Exercise prompt
Reproduce the complete set of records, exactly as they appear.

Saved data entries
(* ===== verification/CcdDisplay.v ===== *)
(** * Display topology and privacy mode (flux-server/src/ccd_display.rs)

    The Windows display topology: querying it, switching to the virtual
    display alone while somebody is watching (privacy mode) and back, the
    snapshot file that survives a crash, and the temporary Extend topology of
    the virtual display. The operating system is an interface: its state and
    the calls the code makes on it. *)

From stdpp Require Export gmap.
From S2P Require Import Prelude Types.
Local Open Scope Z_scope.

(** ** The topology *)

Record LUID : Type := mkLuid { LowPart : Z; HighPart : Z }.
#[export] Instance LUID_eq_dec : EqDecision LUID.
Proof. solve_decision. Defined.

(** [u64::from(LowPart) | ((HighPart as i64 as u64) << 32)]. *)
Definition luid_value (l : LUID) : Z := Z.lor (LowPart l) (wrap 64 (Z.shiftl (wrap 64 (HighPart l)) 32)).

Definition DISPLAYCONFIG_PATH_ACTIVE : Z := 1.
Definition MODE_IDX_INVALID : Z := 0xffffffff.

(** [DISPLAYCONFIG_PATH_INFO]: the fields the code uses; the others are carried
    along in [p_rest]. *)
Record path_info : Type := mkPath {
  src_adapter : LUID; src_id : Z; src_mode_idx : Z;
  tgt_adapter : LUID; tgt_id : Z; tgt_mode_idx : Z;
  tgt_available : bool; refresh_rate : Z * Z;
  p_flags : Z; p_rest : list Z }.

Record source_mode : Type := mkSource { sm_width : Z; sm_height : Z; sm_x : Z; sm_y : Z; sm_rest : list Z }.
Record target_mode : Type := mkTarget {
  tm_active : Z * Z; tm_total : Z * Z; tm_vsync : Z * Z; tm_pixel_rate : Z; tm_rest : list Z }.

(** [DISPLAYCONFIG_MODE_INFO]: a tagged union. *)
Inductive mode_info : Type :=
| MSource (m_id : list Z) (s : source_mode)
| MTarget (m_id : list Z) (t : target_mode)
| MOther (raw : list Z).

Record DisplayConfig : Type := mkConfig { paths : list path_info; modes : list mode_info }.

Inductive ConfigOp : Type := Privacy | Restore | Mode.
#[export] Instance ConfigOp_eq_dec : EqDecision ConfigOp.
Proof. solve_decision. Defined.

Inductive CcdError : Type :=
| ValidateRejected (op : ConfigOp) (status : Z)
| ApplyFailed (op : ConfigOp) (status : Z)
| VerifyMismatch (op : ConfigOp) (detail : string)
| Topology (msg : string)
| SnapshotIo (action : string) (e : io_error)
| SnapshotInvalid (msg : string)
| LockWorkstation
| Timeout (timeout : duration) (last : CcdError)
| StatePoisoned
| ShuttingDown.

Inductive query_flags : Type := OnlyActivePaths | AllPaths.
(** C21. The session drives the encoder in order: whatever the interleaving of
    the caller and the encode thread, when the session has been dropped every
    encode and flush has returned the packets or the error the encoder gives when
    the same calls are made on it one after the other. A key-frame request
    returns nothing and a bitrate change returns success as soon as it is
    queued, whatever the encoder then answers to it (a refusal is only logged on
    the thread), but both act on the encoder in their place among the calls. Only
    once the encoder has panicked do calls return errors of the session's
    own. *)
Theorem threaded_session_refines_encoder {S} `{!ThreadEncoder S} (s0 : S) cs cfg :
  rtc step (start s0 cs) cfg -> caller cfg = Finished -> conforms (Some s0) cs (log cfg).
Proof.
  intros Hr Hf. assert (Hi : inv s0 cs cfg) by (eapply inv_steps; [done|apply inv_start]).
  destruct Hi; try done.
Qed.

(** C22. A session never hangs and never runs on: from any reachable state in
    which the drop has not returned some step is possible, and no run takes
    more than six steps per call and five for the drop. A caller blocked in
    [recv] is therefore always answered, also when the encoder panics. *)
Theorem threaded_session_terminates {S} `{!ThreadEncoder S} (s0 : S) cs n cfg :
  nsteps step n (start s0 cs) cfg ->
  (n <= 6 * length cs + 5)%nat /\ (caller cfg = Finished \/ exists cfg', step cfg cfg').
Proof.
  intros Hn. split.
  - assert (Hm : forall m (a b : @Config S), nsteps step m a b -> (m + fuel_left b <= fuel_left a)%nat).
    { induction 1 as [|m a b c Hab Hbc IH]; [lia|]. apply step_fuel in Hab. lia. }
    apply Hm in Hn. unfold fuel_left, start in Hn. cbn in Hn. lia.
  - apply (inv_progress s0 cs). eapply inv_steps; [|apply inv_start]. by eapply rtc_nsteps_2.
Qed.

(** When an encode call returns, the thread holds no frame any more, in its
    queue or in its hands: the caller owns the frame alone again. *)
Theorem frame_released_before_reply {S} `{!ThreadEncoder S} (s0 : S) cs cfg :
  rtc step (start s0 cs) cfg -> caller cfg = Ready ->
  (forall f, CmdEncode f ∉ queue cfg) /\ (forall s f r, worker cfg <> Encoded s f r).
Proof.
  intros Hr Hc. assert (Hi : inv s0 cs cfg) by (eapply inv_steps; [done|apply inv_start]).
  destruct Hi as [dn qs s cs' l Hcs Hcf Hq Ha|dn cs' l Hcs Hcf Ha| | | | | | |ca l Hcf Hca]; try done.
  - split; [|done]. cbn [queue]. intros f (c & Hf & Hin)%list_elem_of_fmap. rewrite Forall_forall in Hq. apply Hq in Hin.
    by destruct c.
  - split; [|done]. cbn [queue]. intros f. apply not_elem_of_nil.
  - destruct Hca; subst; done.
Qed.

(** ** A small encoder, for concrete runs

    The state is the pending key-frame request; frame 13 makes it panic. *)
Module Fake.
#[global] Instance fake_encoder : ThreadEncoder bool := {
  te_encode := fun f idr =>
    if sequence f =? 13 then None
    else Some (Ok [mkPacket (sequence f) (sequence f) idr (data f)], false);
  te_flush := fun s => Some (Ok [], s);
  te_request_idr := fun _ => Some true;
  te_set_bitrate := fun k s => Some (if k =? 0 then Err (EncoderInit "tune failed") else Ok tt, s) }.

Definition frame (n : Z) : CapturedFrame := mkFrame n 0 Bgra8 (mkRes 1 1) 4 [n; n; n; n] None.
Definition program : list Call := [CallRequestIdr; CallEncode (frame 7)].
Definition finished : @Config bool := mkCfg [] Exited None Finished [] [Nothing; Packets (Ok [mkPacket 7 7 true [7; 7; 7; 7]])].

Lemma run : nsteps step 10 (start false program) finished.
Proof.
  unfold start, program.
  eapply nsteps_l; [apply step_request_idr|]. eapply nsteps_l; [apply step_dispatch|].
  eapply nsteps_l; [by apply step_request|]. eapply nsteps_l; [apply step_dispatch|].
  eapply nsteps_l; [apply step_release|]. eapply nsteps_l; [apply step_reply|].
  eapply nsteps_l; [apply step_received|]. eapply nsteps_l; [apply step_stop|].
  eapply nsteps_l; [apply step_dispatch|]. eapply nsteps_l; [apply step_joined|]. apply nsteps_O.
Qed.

Your response
(* ===== verification/CcdDisplay.v ===== *)
(** * Display topology and privacy mode (flux-server/src/ccd_display.rs)

    The Windows display topology: querying it, switching to the virtual
    display alone while somebody is watching (privacy mode) and back, the
    snapshot file that survives a crash, and the temporary Extend topology of
    the virtual display. The operating system is an interface: its state and
    the calls the code makes on it. *)

From stdpp Require Export gmap.
From S2P Require Import Prelude Types.
Local Open Scope Z_scope.

(** ** The topology *)

Record LUID : Type := mkLuid { LowPart : Z; HighPart : Z }.
#[export] Instance LUID_eq_dec : EqDecision LUID.
Proof. solve_decision. Defined.

(** [u64::from(LowPart) | ((HighPart as i64 as u64) << 32)]. *)
Definition luid_value (l : LUID) : Z := Z.lor (LowPart l) (wrap 64 (Z.shiftl (wrap 64 (HighPart l)) 32)).

Definition DISPLAYCONFIG_PATH_ACTIVE : Z := 1.
Definition MODE_IDX_INVALID : Z := 0xffffffff.

(** [DISPLAYCONFIG_PATH_INFO]: the fields the code uses; the others are carried
    along in [p_rest]. *)
Record path_info : Type := mkPath {
  src_adapter : LUID; src_id : Z; src_mode_idx : Z;
  tgt_adapter : LUID; tgt_id : Z; tgt_mode_idx : Z;
  tgt_available : bool; refresh_rate : Z * Z;
  p_flags : Z; p_rest : list Z }.

Record source_mode : Type := mkSource { sm_width : Z; sm_height : Z; sm_x : Z; sm_y : Z; sm_rest : list Z }.
Record target_mode : Type := mkTarget {
  tm_active : Z * Z; tm_total : Z * Z; tm_vsync : Z * Z; tm_pixel_rate : Z; tm_rest : list Z }.

(** [DISPLAYCONFIG_MODE_INFO]: a tagged union. *)
Inductive mode_info : Type :=
| MSource (m_id : list Z) (s : source_mode)
| MTarget (m_id : list Z) (t : target_mode)
| MOther (raw : list Z).

Record DisplayConfig : Type := mkConfig { paths : list path_info; modes : list mode_info }.

Inductive ConfigOp : Type := Privacy | Restore | Mode.
#[export] Instance ConfigOp_eq_dec : EqDecision ConfigOp.
Proof. solve_decision. Defined.

Inductive CcdError : Type :=
| ValidateRejected (op : ConfigOp) (status : Z)
| ApplyFailed (op : ConfigOp) (status : Z)
| VerifyMismatch (op : ConfigOp) (detail : string)
| Topology (msg : string)
| SnapshotIo (action : string) (e : io_error)
| SnapshotInvalid (msg : string)
| LockWorkstation
| Timeout (timeout : duration) (last : CcdError)
| StatePoisoned
| ShuttingDown.

Inductive query_flags : Type := OnlyActivePaths | AllPaths.
(** C21. The session drives the encoder in order: whatever the interleaving of
    the caller and the encode thread, when the session has been dropped every
    encode and flush has returned the packets or the error the encoder gives when
    the same calls are made on it one after the other. A key-frame request
    returns nothing and a bitrate change returns success as soon as it is
    queued, whatever the encoder then answers to it (a refusal is only logged on
    the thread), but both act on the encoder in their place among the calls. Only
    once the encoder has panicked do calls return errors of the session's
    own. *)
Theorem threaded_session_refines_encoder {S} `{!ThreadEncoder S} (s0 : S) cs cfg :
  rtc step (start s0 cs) cfg -> caller cfg = Finished -> conforms (Some s0) cs (log cfg).
Proof.
  intros Hr Hf. assert (Hi : inv s0 cs cfg) by (eapply inv_steps; [done|apply inv_start]).
  destruct Hi; try done.
Qed.

(** C22. A session never hangs and never runs on: from any reachable state in
    which the drop has not returned some step is possible, and no run takes
    more than six steps per call and five for the drop. A caller blocked in
    [recv] is therefore always answered, also when the encoder panics. *)
Theorem threaded_session_terminates {S} `{!ThreadEncoder S} (s0 : S) cs n cfg :
  nsteps step n (start s0 cs) cfg ->
  (n <= 6 * length cs + 5)%nat /\ (caller cfg = Finished \/ exists cfg', step cfg cfg').
Proof.
  intros Hn. split.
  - assert (Hm : forall m (a b : @Config S), nsteps step m a b -> (m + fuel_left b <= fuel_left a)%nat).
    { induction 1 as [|m a b c Hab Hbc IH]; [lia|]. apply step_fuel in Hab. lia. }
    apply Hm in Hn. unfold fuel_left, start in Hn. cbn in Hn. lia.
  - apply (inv_progress s0 cs). eapply inv_steps; [|apply inv_start]. by eapply rtc_nsteps_2.
Qed.

(** When an encode call returns, the thread holds no frame any more, in its
    queue or in its hands: the caller owns the frame alone again. *)
Theorem frame_released_before_reply {S} `{!ThreadEncoder S} (s0 : S) cs cfg :
  rtc step (start s0 cs) cfg -> caller cfg = Ready ->
  (forall f, CmdEncode f ∉ queue cfg) /\ (forall s f r, worker cfg <> Encoded s f r).
Proof.
  intros Hr Hc. assert (Hi : inv s0 cs cfg) by (eapply inv_steps; [done|apply inv_start]).
  destruct Hi as [dn qs s cs' l Hcs Hcf Hq Ha|dn cs' l Hcs Hcf Ha| | | | | | |ca l Hcf Hca]; try done.
  - split; [|done]. cbn [queue]. intros f (c & Hf & Hin)%list_elem_of_fmap. rewrite Forall_forall in Hq. apply Hq in Hin.
    by destruct c.
  - split; [|done]. cbn [queue]. intros f. apply not_elem_of_nil.
  - destruct Hca; subst; done.
Qed.

(** ** A small encoder, for concrete runs

    The state is the pending key-frame request; frame 13 makes it panic. *)
Module Fake.
#[global] Instance fake_encoder : ThreadEncoder bool := {
  te_encode := fun f idr =>
    if sequence f =? 13 then None
    else Some (Ok [mkPacket (sequence f) (sequence f) idr (data f)], false);
  te_flush := fun s => Some (Ok [], s);
  te_request_idr := fun _ => Some true;
  te_set_bitrate := fun k s => Some (if k =? 0 then Err (EncoderInit "tune failed") else Ok tt, s) }.

Definition frame (n : Z) : CapturedFrame := mkFrame n 0 Bgra8 (mkRes 1 1) 4 [n; n; n; n] None.
Definition program : list Call := [CallRequestIdr; CallEncode (frame 7)].
Definition finished : @Config bool := mkCfg [] Exited None Finished [] [Nothing; Packets (Ok [mkPacket 7 7 true [7; 7; 7; 7]])].

Lemma run : nsteps step 10 (start false program) finished.
Proof.
  unfold start, program.
  eapply nsteps_l; [apply step_request_idr|]. eapply nsteps_l; [apply step_dispatch|].
  eapply nsteps_l; [by apply step_request|]. eapply nsteps_l; [apply step_dispatch|].
  eapply nsteps_l; [apply step_release|]. eapply nsteps_l; [apply step_reply|].
  eapply nsteps_l; [apply step_received|]. eapply nsteps_l; [apply step_stop|].
  eapply nsteps_l; [apply step_dispatch|]. eapply nsteps_l; [apply step_joined|]. apply nsteps_O.
Qed.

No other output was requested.